=== Task inputs ===

(** [x && Array.isArray(x)] where [x] is the result of a property read. *)
Definition truthy_array (x : option json) : option (list json) :=
  match x with
  | Some (JArray items) => Some items
  | _ => None
  end.

(** [Array.isArray(v)] *)
Definition isArray (v : json) : option (list json) :=
  match v with
  | JArray items => Some items
  | _ => None
  end.

(** ** The store: state, [set] / [get], and a state-and-exception monad *)

Section Store.

(** The element types are whatever the caller puts in the two arrays:
    [NodeData] and [ConnectionData] for the editor, parsed JSON values for
    the import panel (which casts from [any]). *)
Context {Node Conn : Type}.

Record NodesState : Type := mkState {
  nodes : list Node;
  connections : list Conn
}.

(** The partial state object handed to zustand's [set]. *)
Record Partial : Type := mkPartial {
  nodes_field : option (list Node);
  connections_field : option (list Conn)
}.

Definition only_nodes (l : list Node) : Partial := mkPartial (Some l) None.
Definition only_connections (l : list Conn) : Partial := mkPartial None (Some l).

(** zustand merges the partial object into the current state. *)
Definition merge (state : NodesState) (p : Partial) : NodesState :=
  {| nodes := match nodes_field p with Some l => l | None => nodes state end;
     connections :=
       match connections_field p with
       | Some l => l
       | None => connections state
       end |}.

(** A computation reads and writes the store and may throw; a throw does
    not undo the writes made before it. *)
Definition Eff (A : Type) : Type := NodesState -> completion A * NodesState.

Definition ret {A} (a : A) : Eff A := fun state => (Normal a, state).

Definition bind {A B} (m : Eff A) (k : A -> Eff B) : Eff B :=
  fun state =>
    match m state with
    | (Normal a, state') => k a state'
    | (Throw e, state') => (Throw e, state')
    end.

Definition throw {A} (e : exn) : Eff A := fun state => (Throw e, state).

Definition try_catch {A} (body : Eff A) (handler : exn -> Eff A) : Eff A :=
  fun state =>
    match body state with
    | (Normal a, state') => (Normal a, state')
    | (Throw e, state') => handler e state'
    end.

Definition lift {A} (c : completion A) : Eff A := fun state => (c, state).

Definition set (partial : NodesState -> Partial) : Eff unit :=
  fun state => (Normal tt, merge state (partial state)).

Definition get : Eff NodesState := fun state => (Normal state, state).

(** The state a computation leaves, and the value it completes with. *)
Definition exec {A} (m : Eff A) (state : NodesState) : NodesState :=
  snd (m state).
Definition outcome {A} (m : Eff A) (state : NodesState) : completion A :=
  fst (m state).
(** * Real-time communication core of the chat frontend

    A shallow embedding of the two classes that make up the real-time
    core of the frontend:

    - [WebSocketManager]  (frontend/src/lib/websocket.ts): the chat
      socket with its reconnect back-off and its event-handler registry;
    - [WebRTCService]     (lib/webrtc.ts): call state, peer connections and
      the per-call signaling socket.

    JavaScript objects that the classes share with the browser (sockets,
    media streams, peer connections, the arrays of handlers) live in an
    explicit store and are referred to by index, so that in-place mutation
    and aliasing are those of the source.  The [async] methods that the
    application calls ([initiateCall], [joinCall], [endCall], ...) are
    modelled as one transition each, whose environment outcomes (does the
    REST call succeed, does the socket open, ...) are arguments.  The
    [async] handlers of inbound signaling messages are not awaited by
    [onmessage]; they are split at their [await]s, so that messages which
    arrive while a handler is suspended are handled in between. *)

From Stdlib Require Import QArith.
From stdpp Require Import gmap strings list.

Open Scope Z_scope.

(** ** Shared list helpers *)

(** [Array.prototype.indexOf] followed by [splice(index, 1)] when the index
    is not -1: the first occurrence is removed, nothing else moves. *)
Fixpoint splice_first (h : nat) (l : list nat) : list nat :=
  match l with
  | [] => []
  | x :: l' => if decide (x = h) then l' else x :: splice_first h l'
  end.

(** Number of occurrences of a callback identity in an array. *)
Fixpoint occurrences (h : nat) (l : list nat) : nat :=
  match l with
  | [] => O
  | x :: l' => ((if decide (x = h) then 1 else 0) + occurrences h l')%nat
  end.

(** JavaScript truthiness of an optional string: [undefined], [null] and
    the empty string are falsy. *)
Definition truthy (s : option string) : bool :=
  match s with
  | Some s' => negb (String.eqb s' "")
  | None => false
  end.

Inductive ReadyState := CONNECTING | OPEN | CLOSING | CLOSED.

#[global] Instance ReadyState_eq_dec : EqDecision ReadyState.
Proof. solve_decision. Defined.

(** How a piece of JavaScript code ends: normally, or by throwing (for an
    [async] function: with a resolved or with a rejected promise). *)
Inductive Completion := Normal | Throw.

(** ** frontend/src/lib/websocket.ts *)

Module WebSocketManager.

(** The [data] of a message is of type [unknown].  What the manager does
    with it is to pass the message to [JSON.stringify], which throws on a
    value that has no JSON text (a cyclic structure, a [BigInt]). *)
Inductive Data :=
| Json (text : string)
| Cyclic.

Coercion Json : string >-> Data.

Record WebSocketMessage := { type : string; data : Data }.

(** [JSON.stringify(message)] returns. *)
Definition serializable (message : WebSocketMessage) : bool :=
  match data message with Json _ => true | Cyclic => false end.

(** A browser [WebSocket] object: what the manager can observe of it
    ([readyState]) and what it handed to it for transmission ([sent]). *)
Record WebSocket := {
  url : string;
  readyState : ReadyState;
  sent : list WebSocketMessage }.

(** The private fields of the class.  [ws] is a reference into the socket
    store; handlers and connection listeners are callback identities
    ([indexOf] compares them by reference).  [maxReconnectAttempts] is
    initialised to 5 and never assigned, hence a constant. *)
Record Manager := {
  ws : option nat;
  eventHandlers : gmap string (list nat);
  reconnectAttempts : Z;
  reconnectDelay : Z;
  isConnecting : bool;
  deviceId : option string;
  connectionListeners : list nat }.

Definition maxReconnectAttempts : Z := 5.

(** Timers created with [setTimeout]: the reconnect timer of
    [scheduleReconnect] and the 10 s connection timeout of [connect]. *)
Inductive Timer :=
| ReconnectTimer (delay : Z)
| ConnectTimeout (delay : Z).

(** The manager together with the part of the browser it acts on.
    [scheduled] records, in order, the delay of every reconnect timer ever
    created; [invoked] every call of an event handler; [notified] every call
    of a connection listener. *)
Record World := {
  this : Manager;
  sockets : list WebSocket;
  timers : list Timer;
  scheduled : list Z;
  invoked : list (nat * WebSocketMessage);
  notified : list (nat * bool) }.

(** What an event handler does to the manager while it runs: the calls it
    makes, in order, of the methods with which handlers are registered and
    removed and messages are sent, and whether it then throws.  Handlers
    that call [connect()], [disconnect()] or the connection-listener methods
    from inside a dispatch are not described by this type. *)
Inductive Call :=
| CallAddEventListener (eventType : string) (handler : nat)
| CallRemoveEventListener (eventType : string) (handler : nat)
| CallSend (message : WebSocketMessage).

Record HandlerRun := { calls : list Call; throws : bool }.

Inductive ConnectResult := ResolvedTrue | ResolvedFalse | Pending.

Inductive Event :=
| EConnect (device : string) (token : option string)
| EDisconnect
| ESend (message : WebSocketMessage)
| EAddEventListener (eventType : string) (handler : nat)
| ERemoveEventListener (eventType : string) (handler : nat)
| EAddConnectionListener (listener : nat)
| ERemoveConnectionListener (listener : nat)
| EOpen (sock : nat)
| EMessage (sock : nat) (frame : option WebSocketMessage)
| EError (sock : nat)
| EClose (sock : nat) (code : Z)
| ETimer (index : nat) (token : option string).

(** *** Field updates *)

Definition set_this (f : Manager -> Manager) (w : World) : World :=
  {| this := f (this w); sockets := sockets w; timers := timers w;
     scheduled := scheduled w; invoked := invoked w; notified := notified w |}.

Definition set_ws (v : option nat) (m : Manager) : Manager :=
  {| ws := v; eventHandlers := eventHandlers m;
     reconnectAttempts := reconnectAttempts m;
     reconnectDelay := reconnectDelay m; isConnecting := isConnecting m;
     deviceId := deviceId m; connectionListeners := connectionListeners m |}.

Definition set_eventHandlers (v : gmap string (list nat)) (m : Manager) : Manager :=
  {| ws := ws m; eventHandlers := v;
     reconnectAttempts := reconnectAttempts m;
     reconnectDelay := reconnectDelay m; isConnecting := isConnecting m;
     deviceId := deviceId m; connectionListeners := connectionListeners m |}.

Definition set_reconnectAttempts (v : Z) (m : Manager) : Manager :=
  {| ws := ws m; eventHandlers := eventHandlers m;
     reconnectAttempts := v;
     reconnectDelay := reconnectDelay m; isConnecting := isConnecting m;
     deviceId := deviceId m; connectionListeners := connectionListeners m |}.

Definition set_reconnectDelay (v : Z) (m : Manager) : Manager :=
  {| ws := ws m; eventHandlers := eventHandlers m;
     reconnectAttempts := reconnectAttempts m;
     reconnectDelay := v; isConnecting := isConnecting m;
     deviceId := deviceId m; connectionListeners := connectionListeners m |}.

Definition set_isConnecting (v : bool) (m : Manager) : Manager :=
  {| ws := ws m; eventHandlers := eventHandlers m;
     reconnectAttempts := reconnectAttempts m;
     reconnectDelay := reconnectDelay m; isConnecting := v;
     deviceId := deviceId m; connectionListeners := connectionListeners m |}.

Definition set_deviceId (v : option string) (m : Manager) : Manager :=
  {| ws := ws m; eventHandlers := eventHandlers m;
     reconnectAttempts := reconnectAttempts m;
     reconnectDelay := reconnectDelay m; isConnecting := isConnecting m;
     deviceId := v; connectionListeners := connectionListeners m |}.
(** * Branch Switcher: a shallow embedding of [main.go]

    The development follows the layout of the Go program:

    - the external command runner ([os/exec]) as a state-passing
      interface over an abstract world, instrumented with the trace of
      the commands that were run;
    - [switchBranch], the per-repository command sequence;
    - the Elm-style [model] with its [Update] function and the batch
      closure built by [processProjects];
    - [findProjects] and the start of [main] over an abstract file system.

    The definitions come first, the theorems about them afterwards. *)

From Stdlib Require Import ZArith DecimalString Sorted Permutation.
From Stdlib Require OrderedTypeEx.
From stdpp Require Import base option list strings gmap sorting.

Set Default Proof Using "Type".

(** ** Go values shared by all parts *)

(** A Go [error] is represented by the text of its [Error()] method;
    [None] is the [nil] error. *)
Definition error := option string.

(** What one external process did: it either ran and exited with a
    status, having written [stderr_text] on its standard error, or it
    could not be started at all (for instance when the [git] executable
    is missing), in which case [os/exec] reports [start_text]. *)
Inductive RunResult :=
  | Exited (status : N) (stderr_text : string)
  | NotStarted (start_text : string).

(** Decimal rendering of an exit status, as [strconv.Itoa] prints it. *)
Definition itoa (n : N) : string := NilEmpty.string_of_uint (N.to_uint n).

(** The error returned by the [Run] method of [exec.Cmd].  The commands of this
    program are built with [exec.Command] and never assign [Stdout] or
    [Stderr], so the child's standard error is connected to the null
    device: the text written there reaches neither the [Cmd] nor the
    returned [exec.ExitError], whose [Error()] is the process state,
    [exit status N]. *)
Definition run_error (r : RunResult) : error :=
  match r with
  | Exited 0 _ => None
  | Exited n _ => Some ("exit status " +:+ itoa n)
  | NotStarted t => Some t
  end.

(** [fmt.Errorf("<what>: %v", err)]. *)
Definition Errorf (what : string) (err : string) : string :=
  what +:+ ": " +:+ err.

(** One entry of the command trace: the argument vector and what the
    process did. *)
Definition Event : Type := list string * RunResult.

(** [exec.Command("git", "-C", projectPath, ...)]. *)
Definition git (projectPath : string) (args : list string) : list string :=
  "git" :: "-C" :: projectPath :: args.

Record project := { name : string; path : string }.

#[global] Instance project_eq_dec : EqDecision project.
Proof. solve_decision. Defined.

===

Task objective - What you retype should run from the first line of the entries above through the line containing "nodes state end;", exactly and in full.

Solution -
(** [x && Array.isArray(x)] where [x] is the result of a property read. *)
Definition truthy_array (x : option json) : option (list json) :=
  match x with
  | Some (JArray items) => Some items
  | _ => None
  end.

(** [Array.isArray(v)] *)
Definition isArray (v : json) : option (list json) :=
  match v with
  | JArray items => Some items
  | _ => None
  end.

(** ** The store: state, [set] / [get], and a state-and-exception monad *)

Section Store.

(** The element types are whatever the caller puts in the two arrays:
    [NodeData] and [ConnectionData] for the editor, parsed JSON values for
    the import panel (which casts from [any]). *)
Context {Node Conn : Type}.

Record NodesState : Type := mkState {
  nodes : list Node;
  connections : list Conn
}.

(** The partial state object handed to zustand's [set]. *)
Record Partial : Type := mkPartial {
  nodes_field : option (list Node);
  connections_field : option (list Conn)
}.

Definition only_nodes (l : list Node) : Partial := mkPartial (Some l) None.
Definition only_connections (l : list Conn) : Partial := mkPartial None (Some l).

(** zustand merges the partial object into the current state. *)
Definition merge (state : NodesState) (p : Partial) : NodesState :=
  {| nodes := match nodes_field p with Some l => l | None => nodes state end;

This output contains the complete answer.